Old crop OSR values have rallied back to the £260.00/T ex-farm mark for Feb/March collection. Trade opinion is split on this price – for some, the imminent arrival of South American soybean supplies within an already oversupplied oilseeds market should be enough to add pressure to both old and new crop values. However, a significant decrease in palm oil supplies due to a decrease in yields should at least compensate for some of the above.


As for new crop values, the London LIFFE wheat future for November 2016 is this morning valued at £124.50, the equivalent of £120.00/T ex-farm for November collection. For those of you looking to move wheat straight off the combine at harvest, anywhere between £113.00/T – £115.00/T would be a reasonable offer this morning.


Argentina’s wheat production for harvest 2016 is now forecast in the region of 10 million tonnes – the upwards revision is said to be attributed to “higher than expected yields”. Wheat supplies are already coming to the market in high quantities and are proving to be a significant concern for the US in particular. 

According to the latest export sales data, released by the US Department of Agriculture (USDA) towards the end of last week, shipments of wheat from the US are at their lowest levels since the marketing year began. For the week ending 31st December, the US exported just 76,000/T of wheat – significantly below the 400,000/T that was expected.

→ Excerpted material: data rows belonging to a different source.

(* ===== verification/RegionSamples.v ===== *)
(** * One service in two regions: instances of the theorems on copied directories *)
From Stdlib Require Import Ascii ZArith Sorted.
From stdpp Require Import gmap strings countable list sorting.
From S2P Require Import Prelude GoStrings Selector RegistryModel ReplicationModel WatchHub Codec Wal WalLog Engine StateMachine Pebble Raft RaftNode Restart Tracker AddressBook Dto DataNode Http Replay QueryFacts WriteFacts Samples WriteSamples Sse Watch Replication ReplicationFacts Mirror Region.

#[local] Existing Instances range_by_key identity_case command_json value_json.
#[export] Instance Endpoint_countable : Countable Endpoint.
Proof.
  refine (inj_countable' (λ e, (ep_Name e, ep_Protocol e, ep_Host e, ep_Port e, ep_Path e, ep_Weight e)) (λ '(a, b, c, d, e, f), MkEndpoint a b c d e f) _).
  by intros [].
Defined.
#[export] Instance Identity_countable : Countable Identity.
Proof.
  refine (inj_countable' (λ i, (Service i, Organization (dims i), BusinessDomain (dims i), CapabilityDomain (dims i), Application (dims i),
    RegistryModel.Role (dims i))) (λ '(a, b, c, d, e, f), MkIdentity a (Dims b c d e f)) _).
  by intros [? []].
Defined.
#[export] Instance Value_countable : Countable Value.
Proof.
  refine (inj_countable' (λ v, (v_Namespace v, v_Identity v, v_InstanceID v, v_Zone v, v_Labels v, v_Metadata v, v_Endpoints v,
    v_LeaseTTLSeconds v, v_RegisteredAtUnix v, v_LastHeartbeatUnix v)) (λ '(a, b, c, d, e, f, g, h, i, j), MkValue a b c d e f g h i j) _).
  by intros [].
Defined.
#[export] Instance ReplicatedValue_countable : Countable ReplicatedValue.
Proof.
  refine (inj_countable' (λ v, (rv_Value v, rv_SourceRegion v, rv_SourceClusterID v, rv_SourceRevision v, rv_ReplicatedAtUnix v, rv_Origin v))
    (λ '(a, b, c, d, e, f), MkReplicatedValue a b c d e f) _).
  by intros [].
Defined.
#[export] Instance ReplicationCheckpoint_countable : Countable ReplicationCheckpoint.
Proof.
  refine (inj_countable' (λ v, (rc_SourceRegion v, rc_SourceClusterID v, rc_Namespace v, rc_Service v, rc_LastAppliedRevision v,
    rc_LastSnapshotRevision v, rc_UpdatedAtUnix v)) (λ '(a, b, c, d, e, f, g), MkReplicationCheckpoint a b c d e f g) _).
  by intros [].
Defined.
Definition replicated_json : Json ReplicatedValue := bits_json (byte 123) brace_tag.
Definition checkpoint_json : Json ReplicationCheckpoint := bits_json (byte 123) brace_tag.
#[local] Existing Instances replicated_json checkpoint_json.
#[local] Instance watch_dto_json : Json RegistryWatchEventDTO := table_json [].
#[local] Instance desks : DataNode Desk unit := desk_node.
Lemma desks_accept : accepts_all (DN:=desks).
Proof. split; [|split]; [intros cmd nd; by eexists|by eexists..]. Qed.
Lemma all_commands cmd : cmd_Operation cmd ∈ [OperationPut; OperationDelete; OperationDeletePrefix] → json_faithful cmd.
Proof. done. Qed.
Lemma desk_writes cmd (nd : Desk) : ∃ nd', nd_ProposeCommand cmd nd = (nd', Ok tt).
Proof. by eexists. Qed.

Definition orders : ReplicationService := MkService ns svc.
Definition sample_target : ReplicationTarget := MkTarget (lit "cn-bj") (lit "2") (lit "http://10.1.0.1:8080") [orders].
Definition orders_query : Query := service_query orders.
Definition copied : RegistryInstanceDTO := instance_of sample_v orders_query.
Definition snapshot_payload : ReplicationWatchEventDTO := replication_snapshot sample_api orders_query 1010 [copied] 1.
Definition refreshed_event : WatchEvent := MkWatchEvent 2 WatchEventUpsert ns svc iid (Some sample_v').
Definition upsert_payload : ReplicationWatchEventDTO :=
  match replication_payload sample_api orders_query refreshed_event 1020 1020 with Some (Some p) => p | _ => snapshot_payload end.
#[local] Instance payload_table : Json ReplicationWatchEventDTO := table_json [snapshot_payload; upsert_payload].
Lemma orders_good : good_service orders.
Proof. split; apply (bool_decide_unpack _); vm_compute; reflexivity. Qed.

(** ** Streams *)
Lemma text_checked s : bool_decide (s ≠ [] ∧ trimmed s ∧ newline ∉ s) = true → (length s < 1000)%nat → text_ok s.
Proof. intros (?&?&?)%bool_decide_eq_true Hlen. split_and!; try done. unfold maxTokenSize. lia. Qed.
Definition two_frames : list Frame := [FEvent 1 (lit "snapshot") (lit "{}"); FPing].
Lemma two_frames_ok : Forall frame_ok two_frames.
Proof.
  repeat constructor; try done; try (apply (bool_decide_unpack _); vm_compute; reflexivity); vm_compute; try done; lia.
Qed.
Definition note (event : str) (revision : Z) (data : str) : ST (list (str * Z * str)) bool unit := λ s, (s ++ [(event, revision, data)], Ok tt).
Lemma run_rendered_witness :
  read_stream note false true (concat (map frame_bytes two_frames)) [] = ([(lit "snapshot", 1%Z, lit "{}")], Ok tt).
Proof. rewrite (run_rendered note false true two_frames []); [reflexivity|exact two_frames_ok]. Defined.
Definition long_data : str := replicate (Z.to_nat maxTokenSize) (byte 120).
Lemma oversized_event_witness :
  read_stream note false true (concat (map frame_bytes two_frames) ++ writeSSEEvent 2 (lit "snapshot") long_data ++ lit "more") [] =
    ([(lit "snapshot", 1%Z, lit "{}")], Err true).
Proof.
  rewrite (oversized_event note false true two_frames 2 (lit "snapshot") long_data (lit "more") []); [reflexivity|exact two_frames_ok|..].
  - split; [lia|reflexivity].
  - apply text_checked; [vm_compute; reflexivity|apply Nat.ltb_lt; vm_compute; reflexivity].
  - unfold long_data. intros [Hc _]%elem_of_replicate. discriminate Hc.
  - unfold long_data. rewrite length_replicate, Z2Nat.id; [apply Z.le_refl|discriminate].
Defined.

(** ** Applying a stream *)
Definition destination : ReplState Desk := MkRepl (MkDesk ∅ [] leading) NewTracker 0.
Lemma nothing_copied m : m = ∅ → mirrors sample_target orders m ∅.
Proof. intros ->. split; [by intros id i ?%lookup_empty_Some|]. by intros k _ [d ?%lookup_empty_Some]. Qed.
Definition snapshot_data : str := [quote].
Lemma copied_good : good_instance orders copied.
Proof. split; [reflexivity|split; [reflexivity|apply (bool_decide_unpack _); vm_compute; reflexivity]]. Qed.
Lemma one_snapshot : renders orders [FPing; FEvent 1 (lit "snapshot") snapshot_data] [(1%Z, DSnapshot [copied])].
Proof.
  apply renders_ping, (renders_event orders 1 (DSnapshot [copied]) snapshot_data snapshot_payload); [vm_compute; reflexivity|reflexivity|..].
  - constructor; [exact copied_good|constructor].
  - constructor.
Qed.
Lemma replication_mirrors_witness : ∃ s' ds,
  read_stream (applyReplicationEvent (λ _, 1700%Z) sample_target orders) ERevision ELineTooLong
    (concat (map frame_bytes [FPing; FEvent 1 (lit "snapshot") snapshot_data])) destination = (s', Ok tt) ∧
  nd_proposed (rp_node s') = ds ∧ mirrors sample_target orders (log_effect ∅ ds) {[ iid := copied ]} ∧
  checkpointed sample_target orders (log_effect ∅ ds) 1.
Proof.
  destruct (replication_mirrors (λ _, 1700%Z) all_commands sample_target orders _ _ destination ∅ ∅ desks_accept one_snapshot)
    as (s'&ds&H1&H2&H3&H4).
  - repeat constructor; try done; try (apply (bool_decide_unpack _); vm_compute; reflexivity); vm_compute; try done; lia.
  - by apply nothing_copied.
  - exists s', ds. split; [exact H1|split; [exact H2|split; [exact H3|exact H4]]].
Defined.

(** ** Regions *)
Definition register_entry : Entry := MkEntry 1 1 EntryNormal (bits_marshal (byte 123) (registers sample_normalized 1000 data_v)).
Definition refresh_entry : Entry := MkEntry 2 1 EntryNormal (bits_marshal (byte 123) (refresh_command (value_key sample_v) data_v')).
Definition committed : list Entry := [register_entry; refresh_entry].
Lemma keyed_sample : keyed sample_v ∧ keyed sample_v'.
Proof. split; apply (bool_decide_unpack _); vm_compute; reflexivity. Qed.
Lemma committed_good : good_log committed.
Proof.
  split.
  - constructor; [|constructor; [|constructor]]; unfold entry_ok.
    + assert (entry_cmd register_entry = Some (registers sample_normalized 1000 data_v)) as -> by (vm_compute; reflexivity).
      intros _. exists sample_v. split; [vm_compute; reflexivity|split; [apply keyed_sample|reflexivity]].
    + assert (entry_cmd refresh_entry = Some (refresh_command (value_key sample_v) data_v')) as -> by (vm_compute; reflexivity).
      intros _. exists sample_v'. split; [vm_compute; reflexivity|split; [apply keyed_sample|vm_compute; reflexivity]].
  - intros [|[|i]] e; [by intros [= <-]..|done].
Qed.
Definition source_desk : Desk := MkDesk {[ value_key sample_v := data_v ]} [] (RaftNode.MkStatus 1 1 1 RoleLeader 1 2 true false).
Definition sample_inputs : list WatchInput := [WPing; WEvent refreshed_event 1020 1020].
Definition sample_frames : list Frame := [FEvent 1 (lit "snapshot") [quote]; FPing; FEvent 2 (lit "upsert") [quote; byte 120]].
Lemma sample_watch : WatchReplication (DN:=desks) sample_api 5 1010 1010 (λ _, (0, 0)%Z) orders_query 0 [] false sample_inputs source_desk
  = (source_desk, Ok sample_frames).
Proof. vm_compute. reflexivity. Qed.
Lemma sample_contents : business (nd_contents source_desk) = state_after (take 1 committed).
Proof. apply (bool_decide_unpack _). vm_compute. reflexivity. Qed.
Lemma sample_arrivals : (arrivals sample_inputs).*1 = omap entry_event (stretch 1 2 committed).
Proof. vm_compute. reflexivity. Qed.
Lemma upsert_sent : replication_payload sample_api (service_query orders) refreshed_event 1020 1020 = Some (Some upsert_payload).
Proof. vm_compute. reflexivity. Qed.
Lemma region_mirror_witness : ∃ d' ds copy,
  read_stream (applyReplicationEvent (λ _, 1700%Z) sample_target orders) ERevision ELineTooLong (concat (map frame_bytes sample_frames)) destination
    = (d', Ok tt) ∧
  nd_proposed (rp_node d') = ds ∧ mirrors sample_target orders (log_effect ∅ ds) copy ∧
  tracks orders 1030 (state_after committed) copy.
Proof.
  apply (region_mirror (DS:=desks) (DD:=desks) (λ _, 1700%Z) orders sample_api all_commands orders_good sample_target committed
    1 1 1 2 1030 5 1010 1010 (λ _, (0, 0)%Z) 0 [] false sample_inputs source_desk source_desk sample_frames ∅ ∅ destination committed_good).
  - by right.
  - exact sample_watch.
  - intros ctx s1 [= <-]. reflexivity.
  - lia.
  - lia.
  - lia.
  - lia.
  - split; [lia|reflexivity].
  - exact sample_contents.
  - exact sample_arrivals.
  - constructor; [exact I|constructor; [|constructor]]. split; [split; [cbn; lia|reflexivity]|split; [cbn; lia|]].
    intros p Hp. rewrite upsert_sent in Hp. assert (upsert_payload = p) as <- by congruence. exists [quote; byte 120]. split; [vm_compute; reflexivity|split; [vm_compute; reflexivity|]].
    apply text_checked; [vm_compute; reflexivity|cbn; lia].
  - lia.
  - exists [quote]. split; [vm_compute; reflexivity|split; [vm_compute; reflexivity|]].
    apply text_checked; [vm_compute; reflexivity|cbn; lia].
  - exact desks_accept.
  - by apply nothing_copied.
Defined.

(** ** A leader that loses its quorum: a node that takes as many proposals as its commit index says *)
#[refine] Definition flaky_node : DataNode Desk unit := {|
  nd_ProposeCommand cmd := λ s, if (Z.of_nat (length (dk_proposed s)) <? st_CommitIndex (dk_status s))%Z
    then (MkDesk (dk_contents s) (dk_proposed s ++ [bits_marshal (byte 123) cmd]) (dk_status s), Ok tt) else (s, Err tt);
  nd_LinearizableRead _ := mret tt;
  nd_Get key := λ s, (s, Ok (default [] (dk_contents s !! key)));
  nd_Scan start end_ limit := λ s, (s, Ok (spec_scan (dk_contents s) start end_ limit));
  nd_Status := dk_status; nd_contents := dk_contents; nd_proposed := dk_proposed
|}.
Proof.
  - cbn; intros s cmd s' He. destruct (_ <? _)%Z; [|done]. injection He as <-. by eexists.
  - cbn; intros s cmd s' e He. destruct (_ <? _)%Z; [done|]. injection He as <-. by left.
  - done.
  - done.
  - done.
  - by intros s key s' data _ [= <- <-].
  - by intros s start end_ limit s' items [= <- <-].
Defined.
Definition budget (n : Z) : ReplState Desk := MkRepl (MkDesk ∅ [] (RaftNode.MkStatus 1 1 1 RoleLeader 0 n true false)) NewTracker 0.
Definition copy_put : Command := MkCommand OperationPut (replica_key sample_target copied)
  (bits_marshal (byte 123) (replicatedValueFromDTO 1700 1700 sample_target copied 1)) [].
Definition copy_check : Command := MkCommand OperationPut (service_checkpoint sample_target orders)
  (bits_marshal (byte 123) (MkReplicationCheckpoint (lit "cn-bj") (lit "2") ns svc 1 0 1700)) [].
Lemma copied_once : let m := cmd_effect (cmd_effect ∅ copy_put) copy_check in
  mirrors sample_target orders m (dir_put ∅ copied) ∧ checkpointed sample_target orders m 1.
Proof.
  apply (checkpoint_effect sample_target orders 1 0).
  - apply (mirrors_put sample_target orders ∅ ∅ 1 copied copy_put); [by apply nothing_copied|exact copied_good|].
    eexists _, _. split; [by eexists 1700%Z, 1700%Z|split; reflexivity].
  - eexists 1700%Z, _. split; reflexivity.
Qed.
Lemma interrupted_snapshot_witness :
  let m := cmd_effect (cmd_effect ∅ copy_put) copy_check in
  ∃ s1 ds ds' s2', applyReplicationEvent (DN:=flaky_node) (λ _, 1700%Z) sample_target orders (lit "snapshot") 3 snapshot_data (budget 1) = (s1, Err (ENode tt)) ∧
    nd_proposed (DataNode:=flaky_node) (rp_node s1) = ds ∧
    mirrors sample_target orders (log_effect m ds) ∅ ∧ checkpointed sample_target orders (log_effect m ds) 1 ∧
    nd_proposed (DataNode:=flaky_node) (rp_node s2') = ds' ∧ mirrors sample_target orders (log_effect (log_effect m ds) ds') ∅.
Proof.
  assert (Hrun : deliver (applyReplicationEvent (DN:=flaky_node) (λ _, 1700%Z) sample_target orders) [FPing] 1 (budget 9) = (budget 9, Ok tt))
    by reflexivity.
  destruct copied_once as [Hm Hc].
  destruct (interrupted_snapshot (DN:=flaky_node) (λ _, 1700%Z) all_commands sample_target orders copied [] 3 snapshot_data snapshot_payload (budget 1)
    (MkDesk ∅ [bits_marshal (byte 123) (MkCommand OperationDeletePrefix [] [] (service_prefix sample_target orders))]
       (RaftNode.MkStatus 1 1 1 RoleLeader 0 1 true false)) tt (cmd_effect (cmd_effect ∅ copy_put) copy_check) (dir_put ∅ copied) 1 [FPing] [] (budget 9) (budget 9)) as (s1&ds&ds'&H1&H2&H3&H4&H5&H6).
  - vm_compute. reflexivity.
  - reflexivity.
  - reflexivity.
  - intros cmd. reflexivity.
  - intros rv. by eexists.
  - exact Hm.
  - exact Hc.
  - apply renders_ping, renders_nil.
  - exact Hrun.
  - exists s1, ds, ds', (budget 9). split; [exact H1|split; [exact H2|split; [exact H3|split; [exact H4|split; [exact H5|exact H6]]]]].
Defined.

Meanwhile, exports from the Black Sea region remain fierce although this could also change with the imminent arrival of South American supplies. Both Ukraine and Russian currencies are extremely weak at the minute – especially compared to the pound. According to Agrimoney.com, the Ukraine have exported just over 21 million tonnes worth of grain so far this season. Russia have exported slightly less at 20.5 million tonnes.


As for next season’s US crop, key winter wheat growing states have been hit by extensive storms over the last month and as a result, a ‘question mark has arisen surrounding the condition of the growing winter wheat crop’. 

However, markets were last week reassured that this year’s crops is in fact in a better condition than last year’s with the release of various ‘crop progress and condition reports for selected states’.

The HGCA have added that on closer inspection, ‘some noticeable deteriorations can still be identified compared with a month earlier, particularly for Illinois, which was badly hit by heavy rains last month’. Other areas further North are also beginning to show small signs of deteriorating.


However, the HGCA have also added that with ‘good/excellent condition ratings all over 50%, which is higher than last year for most states, it could be concluded that the unfavourable weather so far has done little to damage the 2016 crop, adding further bearishness to the wheat market’.